## YOUR GOAL
Among the records that follow, set down only the lines from the one containing "unfold map_err, run" to the one containing "Hhi. apply Hips;", both included, exactly.

(DATA FOR THE TASK)

Lemma addr_loop host l S acc a a' acc' :
  (forall i, i ∈ l -> i ∈ ips) -> loop_inv S a ->
  wfold (set_host_addr e auth host) l acc a = (a', Ok acc') ->
  loop_inv (fun h i => S h i \/ (dyn_zone d0 host <> None /\ h = host /\ i ∈ l)) a'.
Proof.
  revert S acc a. induction l as [|ip l IH]; intros S acc a Hl (Hd & Hk & Hin & HS) H.
  { injection H as <- _. split_and!; try done; intros h i [?|(_ & _ & Hi)]; eauto; by apply not_elem_of_nil in Hi. }
  cbn in H. apply wbind_inv in H as (a1 & acc1 & H1 & H2). destruct acc as [c z].
  unfold set_host_addr in H1. apply wbind_inv in H1 as (a2 & u & H1 & [= <- _]).
  unfold map_err, run in H1. destruct (dyndns_set_address _ _ _ _ _ _) as [d' [u'|err]] eqn:Eu; [|done].
  injection H1 as <- <-.
  apply (set_address_settles _ _ _ _ _ _ _ _ S) in Eu as (Hd' & Hk' & HS'); try done.
  2:{ intros h i Hhi. apply Hips; [apply Hl; left|by eapply Hin]. }
  apply (IH (fun h i => S h i \/ (dyn_zone d0 host <> None /\ h = host /\ i = ip))) in H2.
  - destruct H2 as (? & ? & Hin2 & HS2). split_and!; try done.
    + intros h i [Hhi|(? & -> & Hi)]; [eauto|]. apply elem_of_cons in Hi as [->|Hi]; apply Hl; [left|by right].
    + intros h i [Hhi|(? & -> & Hi)]; apply HS2; [auto|]. apply elem_of_cons in Hi as [->|Hi]; auto 10.
  - intros i Hi. apply Hl. by right.
  - split_and!; try done.
    + cbn. congruence.
    + intros h i [Hhi|(_ & _ & ->)]; [eauto|]. apply Hl. left.
    + intros h i Hhi. apply HS'. by rewrite (dyn_zone_keys _ d0 host Hk).
Qed.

(End DATA FOR THE TASK)

## WRITTEN RESPONSE
  unfold map_err, run in H1. destruct (dyndns_set_address _ _ _ _ _ _) as [d' [u'|err]] eqn:Eu; [|done].
  injection H1 as <- <-.
  apply (set_address_settles _ _ _ _ _ _ _ _ S) in Eu as (Hd' & Hk' & HS'); try done.
  2:{ intros h i Hhi. apply Hips; [apply Hl; left|by eapply Hin]. }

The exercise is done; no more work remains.